**HOW TO COMPLETE THIS TASK**
Search the material below for the string "clockInRange" and copy each line where it appears.

**DATA FOR THE TASK**
=== Section Start ===

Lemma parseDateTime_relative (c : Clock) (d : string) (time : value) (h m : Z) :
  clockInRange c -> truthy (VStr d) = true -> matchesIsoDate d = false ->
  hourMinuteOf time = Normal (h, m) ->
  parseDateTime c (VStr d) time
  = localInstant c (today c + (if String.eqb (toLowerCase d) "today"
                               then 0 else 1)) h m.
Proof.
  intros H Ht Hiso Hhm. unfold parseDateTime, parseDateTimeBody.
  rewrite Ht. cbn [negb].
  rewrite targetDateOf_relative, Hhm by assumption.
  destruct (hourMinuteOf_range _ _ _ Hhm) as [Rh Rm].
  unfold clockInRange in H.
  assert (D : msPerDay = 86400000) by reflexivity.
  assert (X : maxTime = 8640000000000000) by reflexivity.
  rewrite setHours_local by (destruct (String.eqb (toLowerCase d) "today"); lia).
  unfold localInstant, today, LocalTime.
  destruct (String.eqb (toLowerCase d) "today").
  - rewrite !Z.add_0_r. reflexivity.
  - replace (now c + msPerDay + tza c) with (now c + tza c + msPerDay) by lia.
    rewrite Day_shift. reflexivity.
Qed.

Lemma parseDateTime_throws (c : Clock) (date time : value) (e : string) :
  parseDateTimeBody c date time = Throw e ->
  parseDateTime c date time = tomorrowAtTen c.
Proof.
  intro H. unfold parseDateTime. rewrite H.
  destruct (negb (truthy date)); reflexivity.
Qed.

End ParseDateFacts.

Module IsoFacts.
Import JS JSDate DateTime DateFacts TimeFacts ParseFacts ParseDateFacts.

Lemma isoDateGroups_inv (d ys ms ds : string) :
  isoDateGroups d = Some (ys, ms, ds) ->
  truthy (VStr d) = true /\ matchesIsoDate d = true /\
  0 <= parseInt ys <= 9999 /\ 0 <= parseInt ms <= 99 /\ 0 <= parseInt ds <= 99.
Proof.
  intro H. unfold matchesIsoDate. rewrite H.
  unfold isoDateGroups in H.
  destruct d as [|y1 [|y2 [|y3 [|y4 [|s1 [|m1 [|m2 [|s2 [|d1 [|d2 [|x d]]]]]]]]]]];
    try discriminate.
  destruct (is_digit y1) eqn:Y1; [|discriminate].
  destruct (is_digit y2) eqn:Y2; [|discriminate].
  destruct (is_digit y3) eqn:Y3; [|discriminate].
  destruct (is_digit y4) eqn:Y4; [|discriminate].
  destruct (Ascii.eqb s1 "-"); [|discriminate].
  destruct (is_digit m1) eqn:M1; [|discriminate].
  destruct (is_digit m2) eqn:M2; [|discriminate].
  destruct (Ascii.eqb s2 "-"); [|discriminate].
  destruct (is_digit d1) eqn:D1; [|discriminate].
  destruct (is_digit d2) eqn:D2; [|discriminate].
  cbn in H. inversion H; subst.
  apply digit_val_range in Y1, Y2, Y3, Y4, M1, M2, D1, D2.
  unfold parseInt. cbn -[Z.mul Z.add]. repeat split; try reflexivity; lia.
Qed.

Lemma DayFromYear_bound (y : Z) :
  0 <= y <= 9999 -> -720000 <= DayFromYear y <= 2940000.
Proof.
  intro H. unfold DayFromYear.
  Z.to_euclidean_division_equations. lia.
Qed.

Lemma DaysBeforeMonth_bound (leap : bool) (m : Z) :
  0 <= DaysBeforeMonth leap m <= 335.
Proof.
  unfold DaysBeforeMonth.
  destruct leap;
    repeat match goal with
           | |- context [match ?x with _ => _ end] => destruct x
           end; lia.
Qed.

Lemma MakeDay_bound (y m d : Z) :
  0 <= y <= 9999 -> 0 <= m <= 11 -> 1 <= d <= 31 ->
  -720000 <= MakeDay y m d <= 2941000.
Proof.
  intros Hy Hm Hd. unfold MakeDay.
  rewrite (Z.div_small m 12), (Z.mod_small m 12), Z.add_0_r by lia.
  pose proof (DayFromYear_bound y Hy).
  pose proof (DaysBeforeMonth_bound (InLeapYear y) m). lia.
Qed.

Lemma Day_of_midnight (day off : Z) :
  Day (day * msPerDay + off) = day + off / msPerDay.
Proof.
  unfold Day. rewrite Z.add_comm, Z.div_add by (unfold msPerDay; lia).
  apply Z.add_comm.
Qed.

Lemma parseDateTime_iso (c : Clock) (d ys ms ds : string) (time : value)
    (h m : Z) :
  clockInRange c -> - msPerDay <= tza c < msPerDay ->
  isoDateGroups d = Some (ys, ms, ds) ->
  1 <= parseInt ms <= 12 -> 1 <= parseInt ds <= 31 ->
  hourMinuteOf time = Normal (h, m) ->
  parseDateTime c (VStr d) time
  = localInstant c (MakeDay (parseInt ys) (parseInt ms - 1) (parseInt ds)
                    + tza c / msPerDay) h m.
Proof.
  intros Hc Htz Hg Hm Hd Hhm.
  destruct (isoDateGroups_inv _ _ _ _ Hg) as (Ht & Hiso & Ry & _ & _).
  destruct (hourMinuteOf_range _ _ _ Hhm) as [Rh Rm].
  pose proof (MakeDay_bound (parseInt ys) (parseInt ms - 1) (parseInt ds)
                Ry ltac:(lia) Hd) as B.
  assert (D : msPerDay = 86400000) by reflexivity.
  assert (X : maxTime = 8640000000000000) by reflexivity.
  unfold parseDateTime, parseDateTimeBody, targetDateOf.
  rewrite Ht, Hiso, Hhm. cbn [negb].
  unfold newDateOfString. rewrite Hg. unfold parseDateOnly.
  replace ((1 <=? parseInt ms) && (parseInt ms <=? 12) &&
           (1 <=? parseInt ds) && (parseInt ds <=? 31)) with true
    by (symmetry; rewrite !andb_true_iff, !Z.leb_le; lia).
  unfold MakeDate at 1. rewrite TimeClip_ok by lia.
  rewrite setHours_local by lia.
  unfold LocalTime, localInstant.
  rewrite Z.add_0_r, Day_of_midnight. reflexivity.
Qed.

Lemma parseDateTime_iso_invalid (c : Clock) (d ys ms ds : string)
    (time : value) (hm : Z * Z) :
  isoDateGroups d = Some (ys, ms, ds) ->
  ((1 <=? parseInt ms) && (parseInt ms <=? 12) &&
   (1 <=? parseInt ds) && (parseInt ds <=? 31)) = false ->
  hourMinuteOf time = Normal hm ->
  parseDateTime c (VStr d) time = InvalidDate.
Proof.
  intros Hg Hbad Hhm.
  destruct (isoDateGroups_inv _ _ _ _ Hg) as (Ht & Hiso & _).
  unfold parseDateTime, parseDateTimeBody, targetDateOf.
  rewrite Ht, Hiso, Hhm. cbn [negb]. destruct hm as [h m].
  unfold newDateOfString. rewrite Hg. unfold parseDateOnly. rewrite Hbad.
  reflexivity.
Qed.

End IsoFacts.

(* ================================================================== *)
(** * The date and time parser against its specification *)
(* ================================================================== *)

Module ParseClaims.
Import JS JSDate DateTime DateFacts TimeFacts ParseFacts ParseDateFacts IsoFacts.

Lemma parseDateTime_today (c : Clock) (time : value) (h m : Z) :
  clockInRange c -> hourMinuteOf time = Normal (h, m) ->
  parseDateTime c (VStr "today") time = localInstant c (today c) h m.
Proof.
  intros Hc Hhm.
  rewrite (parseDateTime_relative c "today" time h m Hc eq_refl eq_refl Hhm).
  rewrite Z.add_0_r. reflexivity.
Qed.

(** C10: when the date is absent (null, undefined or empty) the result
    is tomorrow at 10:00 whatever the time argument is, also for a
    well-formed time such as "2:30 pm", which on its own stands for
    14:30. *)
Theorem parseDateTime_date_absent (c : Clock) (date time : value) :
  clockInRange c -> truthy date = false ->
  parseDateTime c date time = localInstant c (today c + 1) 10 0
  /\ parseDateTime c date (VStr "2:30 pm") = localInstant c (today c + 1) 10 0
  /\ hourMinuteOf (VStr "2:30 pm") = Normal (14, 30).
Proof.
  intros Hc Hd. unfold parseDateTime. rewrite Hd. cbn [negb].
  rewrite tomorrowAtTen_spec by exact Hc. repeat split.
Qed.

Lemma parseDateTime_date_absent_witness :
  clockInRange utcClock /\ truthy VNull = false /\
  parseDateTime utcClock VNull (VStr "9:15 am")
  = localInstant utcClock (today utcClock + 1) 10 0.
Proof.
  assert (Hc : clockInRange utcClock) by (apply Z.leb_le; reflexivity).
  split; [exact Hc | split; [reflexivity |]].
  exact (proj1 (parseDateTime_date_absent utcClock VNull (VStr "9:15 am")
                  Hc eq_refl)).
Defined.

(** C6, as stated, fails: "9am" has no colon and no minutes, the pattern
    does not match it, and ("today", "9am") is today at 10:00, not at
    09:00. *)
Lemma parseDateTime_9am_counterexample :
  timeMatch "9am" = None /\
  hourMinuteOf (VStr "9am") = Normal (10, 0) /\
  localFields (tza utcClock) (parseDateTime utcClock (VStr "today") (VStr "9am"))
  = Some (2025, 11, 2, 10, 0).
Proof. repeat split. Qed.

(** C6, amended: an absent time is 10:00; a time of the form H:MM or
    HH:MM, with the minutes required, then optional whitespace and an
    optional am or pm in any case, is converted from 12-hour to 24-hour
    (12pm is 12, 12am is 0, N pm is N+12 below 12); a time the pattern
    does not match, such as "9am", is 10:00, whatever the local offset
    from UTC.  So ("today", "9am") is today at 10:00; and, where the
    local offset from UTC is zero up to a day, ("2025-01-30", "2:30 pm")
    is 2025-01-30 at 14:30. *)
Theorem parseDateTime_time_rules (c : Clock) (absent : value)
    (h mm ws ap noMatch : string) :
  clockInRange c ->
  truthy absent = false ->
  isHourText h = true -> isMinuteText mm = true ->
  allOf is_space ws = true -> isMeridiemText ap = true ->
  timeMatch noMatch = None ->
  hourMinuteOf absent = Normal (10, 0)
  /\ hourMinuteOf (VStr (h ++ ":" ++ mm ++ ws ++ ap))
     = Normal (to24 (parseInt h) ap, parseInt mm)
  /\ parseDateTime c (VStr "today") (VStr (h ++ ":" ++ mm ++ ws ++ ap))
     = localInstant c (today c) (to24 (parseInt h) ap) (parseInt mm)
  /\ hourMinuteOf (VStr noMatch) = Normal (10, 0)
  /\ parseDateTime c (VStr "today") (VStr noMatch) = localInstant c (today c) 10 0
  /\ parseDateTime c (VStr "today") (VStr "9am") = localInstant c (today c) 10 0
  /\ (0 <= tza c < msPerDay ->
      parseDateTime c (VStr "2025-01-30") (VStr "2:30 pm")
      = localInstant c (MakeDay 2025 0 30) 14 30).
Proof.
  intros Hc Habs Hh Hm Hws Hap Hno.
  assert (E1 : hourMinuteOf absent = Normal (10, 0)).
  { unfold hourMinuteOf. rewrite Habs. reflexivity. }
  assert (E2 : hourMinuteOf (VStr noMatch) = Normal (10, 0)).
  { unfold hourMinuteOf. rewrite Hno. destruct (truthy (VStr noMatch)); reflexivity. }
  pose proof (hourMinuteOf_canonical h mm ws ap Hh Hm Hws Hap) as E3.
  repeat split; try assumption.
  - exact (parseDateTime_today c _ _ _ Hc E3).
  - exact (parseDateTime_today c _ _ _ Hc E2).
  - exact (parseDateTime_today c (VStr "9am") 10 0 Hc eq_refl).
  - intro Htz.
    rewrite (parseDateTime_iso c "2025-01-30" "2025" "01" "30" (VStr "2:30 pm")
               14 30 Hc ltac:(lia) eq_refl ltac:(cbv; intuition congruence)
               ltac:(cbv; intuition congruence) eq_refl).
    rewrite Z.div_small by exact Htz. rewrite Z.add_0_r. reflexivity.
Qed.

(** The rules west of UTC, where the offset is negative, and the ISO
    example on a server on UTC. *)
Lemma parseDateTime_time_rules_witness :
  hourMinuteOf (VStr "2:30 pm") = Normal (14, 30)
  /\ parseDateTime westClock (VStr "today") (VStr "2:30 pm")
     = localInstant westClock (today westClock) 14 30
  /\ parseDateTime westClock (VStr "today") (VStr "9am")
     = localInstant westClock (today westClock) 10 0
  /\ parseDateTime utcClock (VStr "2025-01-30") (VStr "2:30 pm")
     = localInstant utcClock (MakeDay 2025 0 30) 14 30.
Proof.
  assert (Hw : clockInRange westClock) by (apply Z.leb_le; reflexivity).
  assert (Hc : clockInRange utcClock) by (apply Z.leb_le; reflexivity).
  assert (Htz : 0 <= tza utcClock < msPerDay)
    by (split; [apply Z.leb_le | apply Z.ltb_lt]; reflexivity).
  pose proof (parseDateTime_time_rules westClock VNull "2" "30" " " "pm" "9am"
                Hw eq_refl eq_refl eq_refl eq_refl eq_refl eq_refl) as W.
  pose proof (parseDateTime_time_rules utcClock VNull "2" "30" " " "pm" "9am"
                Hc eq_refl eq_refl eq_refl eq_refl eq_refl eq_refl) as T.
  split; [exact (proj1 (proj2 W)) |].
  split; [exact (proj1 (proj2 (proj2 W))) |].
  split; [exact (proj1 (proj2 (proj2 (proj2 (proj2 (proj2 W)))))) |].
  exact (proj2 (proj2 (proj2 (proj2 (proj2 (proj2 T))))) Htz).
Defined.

=== Section End ===
=== Section Start ===

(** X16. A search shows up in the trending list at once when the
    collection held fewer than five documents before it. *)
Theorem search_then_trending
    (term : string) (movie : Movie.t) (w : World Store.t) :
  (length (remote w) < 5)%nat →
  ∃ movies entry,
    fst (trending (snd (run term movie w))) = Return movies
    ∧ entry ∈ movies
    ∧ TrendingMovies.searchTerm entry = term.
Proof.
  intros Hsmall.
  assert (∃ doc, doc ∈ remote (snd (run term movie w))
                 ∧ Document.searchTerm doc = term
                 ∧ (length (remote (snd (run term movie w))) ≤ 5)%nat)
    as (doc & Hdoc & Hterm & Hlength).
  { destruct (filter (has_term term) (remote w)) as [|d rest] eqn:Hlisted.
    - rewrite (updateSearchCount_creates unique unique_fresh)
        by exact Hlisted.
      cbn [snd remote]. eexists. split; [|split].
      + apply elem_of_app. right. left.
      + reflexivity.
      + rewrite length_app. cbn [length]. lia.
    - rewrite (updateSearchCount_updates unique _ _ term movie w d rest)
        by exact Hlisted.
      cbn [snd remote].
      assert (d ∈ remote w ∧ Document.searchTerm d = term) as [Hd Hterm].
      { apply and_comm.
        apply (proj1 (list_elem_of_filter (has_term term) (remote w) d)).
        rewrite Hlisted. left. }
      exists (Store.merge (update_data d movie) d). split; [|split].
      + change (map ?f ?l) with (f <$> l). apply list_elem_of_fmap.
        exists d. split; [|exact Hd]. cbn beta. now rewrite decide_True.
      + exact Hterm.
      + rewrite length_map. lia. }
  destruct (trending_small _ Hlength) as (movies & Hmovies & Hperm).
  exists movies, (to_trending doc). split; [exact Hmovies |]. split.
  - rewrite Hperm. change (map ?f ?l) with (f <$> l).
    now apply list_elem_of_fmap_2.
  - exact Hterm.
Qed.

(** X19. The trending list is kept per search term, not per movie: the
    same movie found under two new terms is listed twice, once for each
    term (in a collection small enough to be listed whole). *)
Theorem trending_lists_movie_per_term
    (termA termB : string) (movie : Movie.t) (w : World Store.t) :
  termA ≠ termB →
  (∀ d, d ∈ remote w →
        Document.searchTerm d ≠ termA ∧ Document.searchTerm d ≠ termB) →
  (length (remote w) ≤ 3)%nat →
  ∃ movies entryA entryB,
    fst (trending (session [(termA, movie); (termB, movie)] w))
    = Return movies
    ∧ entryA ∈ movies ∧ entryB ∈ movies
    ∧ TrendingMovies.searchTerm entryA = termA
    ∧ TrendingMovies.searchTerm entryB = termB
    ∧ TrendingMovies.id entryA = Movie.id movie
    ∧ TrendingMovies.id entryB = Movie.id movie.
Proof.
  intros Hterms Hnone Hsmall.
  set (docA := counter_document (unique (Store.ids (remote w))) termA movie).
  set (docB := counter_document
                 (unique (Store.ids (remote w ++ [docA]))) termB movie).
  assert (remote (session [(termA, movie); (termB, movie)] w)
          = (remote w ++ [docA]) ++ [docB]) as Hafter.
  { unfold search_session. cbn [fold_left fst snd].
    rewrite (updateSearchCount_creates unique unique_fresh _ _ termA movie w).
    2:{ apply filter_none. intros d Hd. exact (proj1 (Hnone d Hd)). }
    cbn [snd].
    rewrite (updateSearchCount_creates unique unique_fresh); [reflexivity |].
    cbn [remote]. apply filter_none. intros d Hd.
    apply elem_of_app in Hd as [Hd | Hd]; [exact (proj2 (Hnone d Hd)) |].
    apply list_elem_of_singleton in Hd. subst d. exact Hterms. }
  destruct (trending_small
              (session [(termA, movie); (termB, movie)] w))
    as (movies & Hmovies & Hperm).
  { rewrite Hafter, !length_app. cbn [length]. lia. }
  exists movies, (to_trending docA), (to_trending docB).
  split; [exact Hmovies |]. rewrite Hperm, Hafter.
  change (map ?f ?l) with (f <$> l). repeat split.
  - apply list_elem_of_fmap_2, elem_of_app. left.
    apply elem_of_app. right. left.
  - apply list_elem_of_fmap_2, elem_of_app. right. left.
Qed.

=== Section End ===
=== Section Start ===

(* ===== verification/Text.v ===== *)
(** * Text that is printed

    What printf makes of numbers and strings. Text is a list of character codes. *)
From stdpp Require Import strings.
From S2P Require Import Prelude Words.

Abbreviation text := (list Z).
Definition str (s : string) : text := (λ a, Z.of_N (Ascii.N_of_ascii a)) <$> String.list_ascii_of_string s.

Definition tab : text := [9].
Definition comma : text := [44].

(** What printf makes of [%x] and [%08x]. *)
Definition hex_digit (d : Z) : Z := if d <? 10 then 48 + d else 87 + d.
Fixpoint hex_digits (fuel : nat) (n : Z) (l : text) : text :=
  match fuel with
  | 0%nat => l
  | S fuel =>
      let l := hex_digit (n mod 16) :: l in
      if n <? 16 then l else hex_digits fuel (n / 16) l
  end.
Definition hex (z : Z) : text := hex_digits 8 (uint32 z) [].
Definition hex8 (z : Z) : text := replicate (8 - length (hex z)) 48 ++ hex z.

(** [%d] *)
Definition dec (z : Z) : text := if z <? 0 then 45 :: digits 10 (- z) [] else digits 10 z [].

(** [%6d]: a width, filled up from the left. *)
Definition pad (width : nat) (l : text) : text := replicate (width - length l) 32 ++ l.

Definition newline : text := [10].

=== Section End ===

**SOLUTION**
  clockInRange c -> truthy (VStr d) = true -> matchesIsoDate d = false ->
  unfold clockInRange in H.
  clockInRange c -> - msPerDay <= tza c < msPerDay ->
  clockInRange c -> hourMinuteOf time = Normal (h, m) ->
  clockInRange c -> truthy date = false ->
  clockInRange utcClock /\ truthy VNull = false /\
  assert (Hc : clockInRange utcClock) by (apply Z.leb_le; reflexivity).
  clockInRange c ->
  assert (Hw : clockInRange westClock) by (apply Z.leb_le; reflexivity).
  assert (Hc : clockInRange utcClock) by (apply Z.leb_le; reflexivity).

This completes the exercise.